In the wake of mass violence, how might we better understand choices made by individuals and groups that led to atrocities? How do communities work to achieve both healing and justice?
This two-day workshop collaboration, between Facing History and Illinois Holocaust Museum and Education Center, will explore questions like these and will provide a framework to understand aspects of group membership and our sense of responsibility towards others. Participants will examine case studies of both the Nanjing Massacre (1937-1938), and Rwandan Genocide (1994), considering choices made: by perpetrators, bystanders, and by upstanders who resisted those injustices. After considering issues of justice and accountability in the wake of mass violence, we will consider our own roles in fostering inclusive, upstanding civic participation.
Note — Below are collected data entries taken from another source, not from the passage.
Lemma digits_lower (z : Z) (k : nat) :
  10 ^ Z.of_nat k <= Z.abs z -> (k < digits z)%nat.
Proof.
  intros H.
  assert (0 < 10 ^ Z.of_nat k) as Hpos by (apply Z.pow_pos_nonneg; lia).
  assert (digits z = digits (Z.abs z)) as ->
    by (unfold digits; now rewrite Z.abs_idemp).
  destruct (Z.abs z) as [|p|p] eqn:E; try lia.
  pose proof (pos_lt_pow_digits p) as Hp.
  apply Nat2Z.inj_lt.
  apply (Z.pow_lt_mono_r_iff 10); lia.
Qed.

(** An integer of absolute value [10 ** 4300] or more is over the
    limit. *)
Lemma fits_over_limit (z : Z) :
  10 ^ Z.of_nat int_max_str_digits <= Z.abs z -> fits z = false.
Proof.
  intros H. unfold fits. apply Nat.leb_gt. apply digits_lower, H.
Qed.

Lemma huge_pos : 0 < huge.
Proof. unfold huge. apply Z.pow_pos_nonneg; [reflexivity | discriminate]. Qed.

Lemma huge_bound : 10 ^ Z.of_nat int_max_str_digits <= huge.
Proof.
  unfold huge. change (Z.of_nat int_max_str_digits) with 4300.
  apply Z.le_refl.
Qed.

Lemma huge_large : 100 <= huge.
Proof.
  unfold huge. change 100 with (10 ^ 2).
  apply Z.pow_le_mono_r; [reflexivity | discriminate].
Qed.

(** The limit counts digits, not the sign. *)
Lemma fits_huge :
  fits huge = false /\ fits (- huge) = false /\ fits (huge + 1) = false.
Proof.
  assert (forall z, huge <= Z.abs z -> fits z = false) as Hover.
  { intros z Hz. apply fits_over_limit.
    eapply Z.le_trans; [exact huge_bound | exact Hz]. }
  assert (forall h, 0 < h ->
            h <= Z.abs h /\ h <= Z.abs (- h) /\ h <= Z.abs (h + 1)) as Habs
    by (intros h Hh; lia).
  destruct (Habs huge huge_pos) as (H1 & H2 & H3).
  split; [|split]; apply Hover; assumption.
Qed.

(** ** The constructor *)

Lemma init_accepts (n o : Z) :
  0 <= n < o -> __init__ n o = Ok {| num := n; order := o |}.
Proof.
  intros [Hlo Hhi]. unfold __init__.
  destruct (Z.geb_spec n o); [lia|].
  destruct (Z.ltb_spec n 0); [lia|]. reflexivity.
Qed.

Lemma init_rejects (n o : Z) :
  n < 0 \/ n >= o ->
  __init__ n o
  = Raise (if fits n && fits (o - 1) then OutOfRangeError n o
           else ValueError MAX_STR_DIGITS_ERROR).
Proof.
  intros H. unfold __init__.
  assert ((n >=? o) || (n <? 0) = true) as ->.
  { apply orb_true_iff. destruct H; [right; lia | left; lia]. }
  rewrite format_range_message.
  destruct (fits n && fits (o - 1)); reflexivity.
Qed.

Lemma init_rejects_value_error (n o : Z) :
  n < 0 \/ n >= o -> exists msg, __init__ n o = Raise (ValueError msg).
Proof.
  intros H. rewrite (init_rejects _ _ H).
  destruct (fits n && fits (o - 1)); eexists; reflexivity.
Qed.

Lemma init_rejects_range_message (n o : Z) :
  n < 0 \/ n >= o -> fits n = true -> fits (o - 1) = true ->
  __init__ n o = Raise (OutOfRangeError n o).
Proof.
  intros H Hn Ho. now rewrite (init_rejects _ _ H), Hn, Ho.
Qed.

Lemma init_inv (n o : Z) (fe : FieldElement) :
  __init__ n o = Ok fe -> fe = {| num := n; order := o |} /\ 0 <= n < o.
Proof.
  destruct (Z_lt_dec n 0) as [Hn|Hn].
  { rewrite init_rejects by lia. discriminate. }
  destruct (Z_ge_dec n o) as [Ho|Ho].
  { rewrite init_rejects by lia. discriminate. }
  rewrite init_accepts by lia. intros [= <-]. split; [reflexivity | lia].
Qed.

Lemma init_in_range (n o : Z) (fe : FieldElement) :
  __init__ n o = Ok fe -> in_range fe.
Proof.
  intros H. apply init_inv in H as [-> H]. exact H.
Qed.

(** C3: for every pair with [0 <= value < order] the constructor
    succeeds, and the instance it returns stores exactly [value] and
    [order]. *)
Theorem init_valid_succeeds (value ord : Z) :
  0 <= value < ord ->
  exists fe, __init__ value ord = Ok fe
             /\ num fe = value /\ order fe = ord.
Proof.
  intros H. exists {| num := value; order := ord |}.
  rewrite init_accepts by exact H. repeat split.
Qed.

Lemma init_valid_succeeds_witness :
  exists fe, __init__ 7 13 = Ok fe /\ num fe = 7 /\ order fe = 13.
Proof. apply (init_valid_succeeds 7 13). lia. Defined.

(** C2: for every integer [value] and positive [order] with [value < 0]
    or [value >= order], the constructor raises [ValueError], the error
    the specification names [OutOfRangeError], and returns no instance;
    the exception carries the range message whenever both numbers of the
    message are within the digit limit. *)
Theorem init_out_of_range_fails (value ord : Z) :
  0 < ord -> value < 0 \/ value >= ord ->
  (exists msg, __init__ value ord = Raise (ValueError msg))
  /\ (fits value = true -> fits (ord - 1) = true ->
      __init__ value ord = Raise (OutOfRangeError value ord))
  /\ forall fe, __init__ value ord <> Ok fe.
Proof.
  intros _ H. split; [|split].
  - apply init_rejects_value_error, H.
  - apply init_rejects_range_message, H.
  - rewrite (init_rejects _ _ H). discriminate.
Qed.

Lemma init_out_of_range_fails_witness :
  __init__ 13 13 = Raise (OutOfRangeError 13 13)
  /\ forall fe, __init__ 13 13 <> Ok fe.
Proof.
  destruct (init_out_of_range_fails 13 13) as (_ & Hmsg & Hnone); [lia..|].
  split; [apply Hmsg; reflexivity | exact Hnone].
Defined.

(** ** Instances held by a program *)

Lemma step_in_range (instances : list FieldElement) (c : call) :
  Forall in_range instances -> Forall in_range (fst (step instances c)).
Proof.
  intros H. destruct c as [n o | i | i other]; simpl; try exact H.
  destruct (__init__ n o) as [fe|e] eqn:E; simpl; [|exact H].
  apply Forall_app. split; [exact H|].
  constructor; [|constructor]. exact (init_in_range _ _ _ E).
Qed.

Lemma run_in_range (calls : list call) :
  forall instances,
    Forall in_range instances -> Forall in_range (run instances calls).
Proof.
  induction calls as [|c calls IH]; intros instances H; simpl.
  - exact H.
  - apply IH, step_in_range, H.
Qed.
(** X17. [main] serves exactly when the embedded configuration is
    read, decodes and has the adapter enabled, and the handler then
    holds the adapter built from it, never a nil one; in every other
    case [main] returns without serving. *)
Theorem main_serves_enabled_configurations_only (readFile : result bytes) :
  (∀ bidder,
     main.main readFile = main.Serves bidder ↔
     ∃ config pbsConfig a,
       readFile = Ok config ∧
       yaml_Unmarshal_PBSConfig config = Ok pbsConfig ∧
       PBSConfig.SmartAdServer.Enabled
         (PBSConfig.Adapters.SmartAdServer (PBSConfig.Adapters pbsConfig)) = true ∧
       bidder = Some a ∧
       endpoint a = PBSConfig.SmartAdServer.Endpoint
         (PBSConfig.Adapters.SmartAdServer (PBSConfig.Adapters pbsConfig)) ∧
       platformID a = PBSConfig.SmartAdServer.PlatformID
         (PBSConfig.Adapters.SmartAdServer (PBSConfig.Adapters pbsConfig)) ∧
       defaultConfig a = PBSConfig.SmartAdServer.DefaultConfig
         (PBSConfig.Adapters.SmartAdServer (PBSConfig.Adapters pbsConfig))) ∧
  (main.main readFile = main.Exits ↔
   match readFile with
   | Err _ => True
   | Ok config =>
       match yaml_Unmarshal_PBSConfig config with
       | Err _ => True
       | Ok pbsConfig =>
           PBSConfig.SmartAdServer.Enabled
             (PBSConfig.Adapters.SmartAdServer (PBSConfig.Adapters pbsConfig))
           = false
       end
   end).
Proof.
  unfold main.main, BuildBidder.
  destruct readFile as [config|err].
  2:{ split; [|done]. intros bidder. split; [done|].
      by intros (? & ? & ? & ? & _). }
  destruct (yaml_Unmarshal_PBSConfig config) as [pbsConfig|err] eqn:Hdecode.
  2:{ split; [|done]. intros bidder. split; [done|].
      intros (config' & ? & ? & Hread & Hdecode' & _).
      injection Hread as <-. congruence. }
  destruct (PBSConfig.SmartAdServer.Enabled _) eqn:Henabled; cbn [negb].
  - split; [|done]. intros bidder. split.
    + intros Hserves. injection Hserves as <-.
      eexists config, pbsConfig, _. split_and!; try done.
      cbn. by destruct (PBSConfig.SmartAdServer.DefaultConfig _).
    + intros (config' & pbsConfig' & a & Hread & Hdecode' & _ & -> & Hep & Hpid & Hdc).
      injection Hread as <-.
      assert (pbsConfig' = pbsConfig) by congruence. subst pbsConfig'.
      f_equal. f_equal. destruct a as [ep pid dc]. cbn in Hep, Hpid, Hdc.
      subst ep pid dc.
      by destruct (PBSConfig.SmartAdServer.DefaultConfig _).
  - split; [|done]. intros bidder. split; [done|].
    intros (config' & pbsConfig' & ? & Hread & Hdecode' & Henabled' & _).
    injection Hread as <-.
    assert (pbsConfig' = pbsConfig) by congruence. subst pbsConfig'.
    congruence.
Qed.

End handler_properties.

(** ** What the handler leaves of the heap *)

Section handler_frame.
Context `{Codec} `{main.Backend}.

(** X21. The handler leaves every object that existed before the
    request as it was: the Site whose page [MakeRequests] writes is the
    one the decoder allocated for this request. *)
Theorem serve_leaves_existing_objects
    (bidder : SmartAdServerAdapter) (path : string) (read : result bytes)
    (h h' : Heap) (answer : main.Response) :
  main.serve bidder path read h = Returned (answer, h') →
  ∀ l s, h !! l = Some s → h' !! l = Some s.
Proof.
  intros Hrun l s Hl.
  destruct (String.eqb path "/openrtb2/auction") eqn:Hpath.
  2:{ unfold main.serve in Hrun. rewrite Hpath in Hrun.
      by injection Hrun as _ <-. }
  apply String.eqb_eq in Hpath. subst path.
  destruct read as [body|err].
  2:{ by injection Hrun as _ <-. }
  destruct (json_Unmarshal_BidRequest body) as [[decoded site]|err] eqn:Hdecode.
  2:{ unfold main.serve in Hrun. cbn in Hrun. rewrite Hdecode in Hrun.
      by injection Hrun as _ <-. }
  rewrite (serve_decoded bidder body decoded site h Hdecode) in Hrun.
  cbn zeta in Hrun.
  destruct (MakeRequests _ _ _) as [[out h1]|msg] eqn:Hmake; [|discriminate].
  injection Hrun as _ <-.
  assert (Hfresh : l ≠ fresh (dom h)).
  { intros ->. apply (is_fresh (dom h)). apply elem_of_dom. by eexists. }
  destruct (MakeRequests_heap_effect _ _ _ _ _ Hmake)
    as [->|(l0 & s0 & Hsite & _ & _ & _ & ->)].
  - destruct site; [by rewrite lookup_insert_ne|done].
  - destruct site as [s1|]; [|by destruct decoded].
    assert (l0 = fresh (dom h)) as -> by (by destruct decoded; injection Hsite).
    by rewrite !lookup_insert_ne.
Qed.

End handler_frame.

(** *** The handler and [main] on concrete inputs *)

Section handler_witnesses.
Existing Instance reference.codec.
Existing Instance sample.echo_backend.

Lemma serve_panics_without_a_site_witness :
  json_Unmarshal_BidRequest (json_text "{'imp':[{'id':'1'}]}")
    = Ok (sample.siteless_request, None) ∧
  BidRequest.Imp sample.siteless_request ≠ [] ∧
  main.serve sample.adapter "/openrtb2/auction"
    (Ok (json_text "{'imp':[{'id':'1'}]}")) ∅
  = Panicked nil_dereference.
Proof.
  assert (Hdecode : json_Unmarshal_BidRequest (json_text "{'imp':[{'id':'1'}]}")
                    = Ok (sample.siteless_request, None))
    by (vm_compute; reflexivity).
  split; [exact Hdecode|]. split; [discriminate|].
  exact (serve_panics_without_a_site sample.adapter _ _ ∅ Hdecode
           ltac:(discriminate)).
Defined.

Lemma MakeRequests_writes_exactly_a_missing_page_witness :
  MakeRequests sample.adapter sample.request sample.heap =
    Returned
      (([HttpRequest.mk "POST" "https://prg.smartadserver.com/prebid/v1"
           sample.wire_body headers], []),
       {[ sample.site_location := sample.site_with_page ]}) ∧
  (({[ sample.site_location := sample.site_with_page ]} : Heap) = sample.heap ↔
   BidRequest.Imp sample.request = [] ∨ Site.Page sample.site ≠ "" ∨
   Site.Domain sample.site = "") ∧
  (({[ sample.site_location := sample.site_with_page ]} : Heap) ≠ sample.heap →
   ({[ sample.site_location := sample.site_with_page ]} : Heap)
     !! sample.site_location = Some sample.site_with_page).
Proof.
  split; [exact scenario_site_domain|].
  exact (MakeRequests_writes_exactly_a_missing_page
           sample.adapter sample.request sample.heap _ _
           sample.site_location sample.site
           scenario_site_domain eq_refl eq_refl).
Defined.
(** A rejected call leaves the world as it was, console included. *)
Lemma scheduleTweet_throws_unchanged (env : Env) (text cron : js_string)
    (oneTime : bool) (w : World) (message : js_string) :
  result (scheduleTweet cron_validate env text cron oneTime) w = Throw message →
  scheduleTweet cron_validate env text cron oneTime w = (Throw message, w).
Proof.
  unfold result, scheduleTweet.
  destruct (negb (cron_validate cron)); [unfold throw; cbn [fst]; intros H; rewrite H; reflexivity|].
  destruct (bool_decide (text = []) || (length (trim text) =? 0)%nat);
    [unfold throw; cbn [fst]; intros H; rewrite H; reflexivity|].
  destruct (280 <? length text)%nat; [unfold throw; cbn [fst]; intros H; rewrite H; reflexivity|].
  unfold mbind at 1, Eff_bind at 1. rewrite loadScheduledTweets_eq.
  unfold mbind at 1, Eff_bind at 1.
  destruct (saveScheduledTweets _ _) as [[[]|m] w1] eqn:E.
  - simpl. discriminate.
  - exfalso. revert E. unfold saveScheduledTweets, mbind, Eff_bind, get.
    simpl. destruct (write_failure _); discriminate.
Qed.

End AddSchedule.

(** ** Claims about [scheduleTweet] *)

Section AddScheduleClaims.

Variable cron_validate : js_string → bool.

(** C6.  For every text that is non-empty after trimming and at most 280
    code units long, and every expression [cron.validate] accepts,
    [scheduleTweet] returns normally (the disk being writable); the entity
    it returns has [lastPosted] null and [postCount] 0, and a [load] after
    the call returns the stored collection with that very entity, field for
    field, appended. *)
Theorem scheduleTweet_valid_roundtrip (env : Env) (text cron : js_string)
    (oneTime : bool) (w : World) :
  trim text ≠ [] →
  (length text ≤ 280)%nat →
  cron_validate cron = true →
  write_failure w = None →
  ∃ e, result (scheduleTweet cron_validate env text cron oneTime) w = Normal e
     ∧ e = mkPost (generateId env) (trim text) cron oneTime (toISOString env)
                  None (Some 0%Z)
     ∧ lastPosted e = None ∧ postCount e = Some 0%Z
     ∧ let w' := run (scheduleTweet cron_validate env text cron oneTime) w in
       result loadScheduledTweets w' = Normal (stored w ++ [e])
       ∧ last (stored w') = Some e
       ∧ written w' = written w ++ [stored w ++ [e]].
Proof.
  intros Ht Hl Hc Hw.
  destruct (scheduleTweet_accepted cron_validate env text cron oneTime w
              Hc Ht Hl Hw) as [c E].
  eexists. unfold result, run. rewrite E. simpl.
  repeat split; try reflexivity.
  apply last_snoc.
Qed.

(** C7.  For every text that is empty after trimming or at least 281 code
    units long, [scheduleTweet] throws — whatever the expression — and the
    world is exactly as before: nothing is written and [load] returns what
    it returned before.  When the expression is valid the error is the one
    of the text check that failed. *)
Theorem scheduleTweet_rejects_text (env : Env) (text cron : js_string)
    (oneTime : bool) (w : World) :
  trim text = [] ∨ (281 ≤ length text)%nat →
  ∃ message,
    scheduleTweet cron_validate env text cron oneTime w = (Throw message, w)
    ∧ (cron_validate cron = true →
       message =
         if bool_decide (trim text = [])
         then u16 "Tweet text cannot be empty"
         else u16 "Tweet exceeds 280 characters ("
                ++ dec (N.of_nat (length text)) ++ u16 " chars)")
    ∧ written (run (scheduleTweet cron_validate env text cron oneTime) w)
      = written w
    ∧ result loadScheduledTweets
        (run (scheduleTweet cron_validate env text cron oneTime) w)
      = result loadScheduledTweets w.
Proof.
  intros H.
  assert (∃ message,
    scheduleTweet cron_validate env text cron oneTime w = (Throw message, w)
    ∧ (cron_validate cron = true →
       message =
         if bool_decide (trim text = [])
         then u16 "Tweet text cannot be empty"
         else u16 "Tweet exceeds 280 characters ("
                ++ dec (N.of_nat (length text)) ++ u16 " chars)"))
    as (message & E & Hm).
  { unfold scheduleTweet.
    destruct (cron_validate cron) eqn:Hc; cbn [negb].
    2:{ eexists. split; [reflexivity|discriminate]. }
    destruct (bool_decide (text = []) || (length (trim text) =? 0)%nat) eqn:Ht.
    - apply trim_nil_iff in Ht. eexists. split; [reflexivity|].
      intros _. rewrite bool_decide_eq_true_2; done.
    - destruct H as [H|H].
      + apply trim_nil_iff in H. congruence.
      + destruct (280 <? length text)%nat eqn:E;
          [|apply Nat.ltb_ge in E; lia].
        eexists. split; [reflexivity|]. intros _.
        rewrite bool_decide_eq_false_2; [reflexivity|].
        intros Hn. apply trim_nil_iff in Hn. congruence. }
  exists message. unfold run. rewrite E. simpl. auto.
Qed.

(** C8.  For every expression [cron.validate] rejects, [scheduleTweet]
    throws an error whose message quotes the expression, and the world is
    exactly as before: nothing is written, the expression reaches no
    document, and [load] returns what it returned before. *)
Theorem scheduleTweet_rejects_cron (env : Env) (text cron : js_string)
    (oneTime : bool) (w : World) :
  cron_validate cron = false →
  scheduleTweet cron_validate env text cron oneTime w
    = (Throw (u16 "Invalid cron expression: " ++ cron), w)
  ∧ written (run (scheduleTweet cron_validate env text cron oneTime) w)
    = written w
  ∧ result loadScheduledTweets
      (run (scheduleTweet cron_validate env text cron oneTime) w)
    = result loadScheduledTweets w.
Proof.
  intros Hc. unfold run, scheduleTweet. rewrite Hc. cbn [negb].
  unfold throw. simpl. auto.
Qed.

(** C10.  Whenever [scheduleTweet] accepts an input, the entity it returns
    (and, the disk being writable, persists) carries the trimmed text,
    while the input itself, untrimmed, is at most 280 code units long.
    The length check looks at the untrimmed text: there is a text longer
    than 280 code units whose trimmed form is non-empty and within the
    limit, and which is rejected as too long. *)
Theorem scheduleTweet_trims_after_length_check (env : Env)
    (input cron : js_string) (oneTime : bool) (w : World) (e : ScheduledPost) :
  result (scheduleTweet cron_validate env input cron oneTime) w = Normal e →
  text e = trim input
  ∧ (length input ≤ 280)%nat
  ∧ (write_failure w = None →
     last (stored (run (scheduleTweet cron_validate env input cron oneTime) w))
     = Some e)
  ∧ ∃ padded : js_string,
      (280 < length padded)%nat
      ∧ (0 < length (trim padded) ≤ 280)%nat
      ∧ ∀ env' oneTime' w',
          scheduleTweet cron_validate env' padded cron oneTime' w'
          = (Throw (u16 "Tweet exceeds 280 characters ("
                      ++ dec (N.of_nat (length padded)) ++ u16 " chars)"), w').
Proof.
  intros H.
  assert (cron_validate cron = true ∧ trim input ≠ [] ∧ (length input ≤ 280)%nat)
    as (Hc & Ht & Hl).
  { revert H. unfold result, scheduleTweet.
    destruct (cron_validate cron); cbn [negb]; [|discriminate].
    destruct (bool_decide (input = []) || (length (trim input) =? 0)%nat) eqn:Ht;
      [discriminate|].
    destruct (280 <? length input)%nat eqn:E; [discriminate|].
    intros _. apply Nat.ltb_ge in E. repeat split; [|lia].
    intros Hn. apply trim_nil_iff in Hn. congruence. }
  assert (e = mkPost (generateId env) (trim input) cron oneTime
                     (toISOString env) None (Some 0%Z)) as He.
  { revert H. unfold result, scheduleTweet. rewrite Hc, (trim_not_nil _ Ht).
    cbn [negb].
    destruct (280 <? length input)%nat eqn:E; [apply Nat.ltb_lt in E; lia|].
    unfold mbind at 1, Eff_bind at 1. rewrite loadScheduledTweets_eq.
    unfold mbind at 1, Eff_bind at 1.
    destruct (saveScheduledTweets _ _) as [[[]|m] w1]; [|discriminate].
    simpl. congruence. }
  split; [subst e; reflexivity|]. split; [exact Hl|]. split.
  - intros Hw.
    destruct (scheduleTweet_accepted cron_validate env input cron oneTime w
                Hc Ht Hl Hw) as [c E].
    unfold run. rewrite E. simpl. rewrite He. apply last_snoc.
  - exists (u16 "a" ++ replicate 280 0x20).
    split; [vm_compute; lia|]. split; [vm_compute; lia|].
    intros env' oneTime' w'. unfold scheduleTweet. rewrite Hc. cbn [negb].
    reflexivity.
Qed.

End AddScheduleClaims.

(** ** Looking an entry up by id *)

Lemma findIndex_Some (key : js_string) (l : list ScheduledPost) (i : nat)
    (e : ScheduledPost) :
  findIndex key l = Some (i, e) → l !! i = Some e ∧ id e = key.
Proof.
  unfold findIndex. intros H. apply list_find_Some in H. tauto.
Qed.

Lemma findIndex_None (key : js_string) (l : list ScheduledPost) :
  findIndex key l = None ↔ ∀ t, t ∈ l → id t ≠ key.
Proof.
  unfold findIndex. rewrite list_find_None, Forall_forall. reflexivity.
Qed.

Lemma findIndex_cons (key : js_string) (x : ScheduledPost)
    (l : list ScheduledPost) :
  findIndex key (x :: l) =
    if decide (id x = key) then Some (0%nat, x)
    else prod_map S (λ t, t) <$> findIndex key l.
Proof. reflexivity. Qed.

(** An assignment to fields other than [id] does not move the entry. *)
Lemma findIndex_alter (f : ScheduledPost → ScheduledPost) (key : js_string)
    (l : list ScheduledPost) :
  (∀ t, id (f t) = id t) →
  ∀ i e, findIndex key l = Some (i, e) →
         findIndex key (alter f i l) = Some (i, f e).
Proof.
  intros Hf. induction l as [|x l IH]; intros i e; [discriminate|].
  rewrite findIndex_cons. destruct (decide (id x = key)) as [Hx|Hx].
  - intros [= <- <-]. change (alter f 0%nat (x :: l)) with (f x :: l).
    rewrite findIndex_cons, Hf.
    rewrite decide_True by exact Hx. reflexivity.
  - destruct (findIndex key l) as [[i' e']|] eqn:E; [|discriminate].
    intros [= <- <-].
    change (alter f (S i') (x :: l)) with (x :: alter f i' l).
    rewrite findIndex_cons.
    rewrite decide_False by exact Hx. rewrite (IH _ _ eq_refl). reflexivity.
Qed.

(** With ids that are unique, [splice] at the index found leaves no entry
    of that id. *)
Lemma findIndex_delete (key : js_string) (l : list ScheduledPost) :
  NoDup (id <$> l) →
  ∀ i e, findIndex key l = Some (i, e) → findIndex key (delete i l) = None.
Proof.
  induction l as [|x l IH]; intros Hnd i e; [discriminate|].
  rewrite findIndex_cons. rewrite fmap_cons in Hnd.
  apply NoDup_cons in Hnd as [Hx Hnd].
  destruct (decide (id x = key)) as [Hk|Hk].
  - intros [= <- <-]. change (delete 0%nat (x :: l)) with l.
    apply findIndex_None. intros t Ht Hid.
    apply Hx. rewrite Hk, <- Hid. apply list_elem_of_fmap. eauto.
  - destruct (findIndex key l) as [[i' e']|] eqn:E; [|discriminate].
    intros [= <- <-].
    change (delete (S i') (x :: l)) with (x :: delete i' l).
    rewrite findIndex_cons.
    rewrite decide_False by exact Hk. rewrite (IH Hnd _ _ eq_refl).
    reflexivity.
Qed.

Lemma delete_alter (f : ScheduledPost → ScheduledPost)
    (l : list ScheduledPost) :
  ∀ i, delete i (alter f i l) = delete i l.
Proof.
  induction l as [|x l IH]; intros [|i]; simpl; try reflexivity.
  rewrite IH. reflexivity.
Qed.

Lemma mark_posted_id (now : js_string) (t : ScheduledPost) :
  id (mark_posted now t) = id t.
Proof. reflexivity. Qed.

(** ** The firing routine *)

Lemma stop_job_not_running (job : nat) (ts : list Job) (j : Job) :
  stop_job job ts !! job = Some j → running j = false.
Proof.
  unfold stop_job. rewrite list_lookup_alter_eq.
  destruct (ts !! job); simpl; [|discriminate]. intros [= <-]. reflexivity.
Qed.

(** Up to the [await] the callback reads nothing but its closure: it logs
    and calls [postTweetFn] with the captured text. *)
Lemma callback_call_eq (tweet : ScheduledPost) (w : World) :
  callback_call tweet w =
    (Normal tt,
     set_posted (posted w ++ [text tweet])
       (set_console
          (console w ++
             [(Stdout, [0xD83D; 0xDCC5; 0x20]
                         ++ u16 "Executing scheduled tweet: " ++ id tweet)])
          w)).
Proof. reflexivity. Qed.
(** * AionUi skills: office and dashboard scripts

    A shallow embedding of the scripts under [skills/xlsx] and [skills/chrome]:

    - [skills/xlsx/excel_advanced.js]: [getColumnLetter], [analyzeData],
      [addAutofilter], [compareFiles];
    - [skills/xlsx/scripts/csv_to_excel.js] ([csvToExcel]) and
      [skills/xlsx/scripts/excel_to_csv.js] ([excelToCSV]);
    - [skills/chrome/scripts/monitor_dashboard.js]: [detectAnomalies],
      [extractDashboardData], [monitorDashboard].

    The libraries the scripts call (ExcelJS, Playwright) are not part of the
    repository.  A worksheet is modelled by the grid of its cell values, a
    browser page by the answers it gives during one check. *)

From Equations Require Import Equations.
From Stdlib Require Import List Arith NArith ZArith QArith Lia Bool.
From Stdlib Require Import String Ascii DecimalString DecimalNat Sorted.
Import ListNotations.

Open Scope string_scope.
Open Scope nat_scope.

(* ===================================================================== *)
(** * JavaScript strings and numbers *)
(* ===================================================================== *)

Module JS.

(** Text is a Rocq string: a sequence of code units below 256.  The three
    delimiter characters of the CSV scripts: *)
Definition comma : ascii := ascii_of_nat 44.
Definition dquote : ascii := ascii_of_nat 34.
Definition newline : ascii := ascii_of_nat 10.


(** [String.fromCharCode(code)]: the string of one code unit, [code] taken
    modulo 2^16.  It is returned as its code units, since the unit can
    exceed 255. *)
Definition fromCharCode (code : nat) : list nat :=
  [N.to_nat (N.of_nat code mod 65536)].

(** The text with the given code units (all below 256 where it is used). *)
Fixpoint ofCodeUnits (units : list nat) : string :=
  match units with
  | [] => EmptyString
  | u :: rest => String (ascii_of_nat u) (ofCodeUnits rest)
  end.
Lemma str_compare_eq a b : str_compare a b = Eq <-> a = b.
Proof.
  revert b; induction a as [|x a IH]; intros b; destruct b as [|y b]; cbn;
    try (split; congruence).
  destruct (Z.compare_spec x y) as [->|?|?].
  - rewrite IH. split; congruence.
  - split; [done|]. intros [= -> ->]. lia.
  - split; [done|]. intros [= -> ->]. lia.
Qed.

Lemma bt_get_insert {V} k v (m : list (list Z * V)) : bt_get k (bt_insert k v m) = Some v.
Proof.
  induction m as [|[k' v'] m IH]; cbn; [by rewrite bool_decide_true|].
  destruct (str_compare k k') eqn:E; cbn; try by rewrite bool_decide_true.
  rewrite bool_decide_false; [done|]. intros ->.
  by rewrite (proj2 (str_compare_eq k' k')) in E.
Qed.

(** ** The clock

    [Instant] and [Duration] are nanosecond counts; every read of the clock is
    an argument of the operation that makes it. *)
Definition ms (n : Z) : Z := n * 1000000.
Definition secs (n : Z) : Z := n * 1000000000.
(** [now.duration_since(t)] and [t.elapsed()] saturate at zero. *)
Definition since (now t : Z) : Z := sat_sub now t.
Through this workshop, you will:
- Learn strategies for establishing respectful and safe learning environments for engaging with sensitive content
- Explore topics such as identity and belonging, membership, stereotypes, and upstander behavior
- Investigate primary sources and videos that will engage students intellectually and emotionally
- Receive Facing History resources, including The Nanjing Atrocities: Crimes of War
- Become part of the Facing History Educator Network, with access to a rich slate of educator resources, including unit and lesson plans, study guides, and online tools
This workshop is recommended for 7th-12th grade social studies or humanities teachers.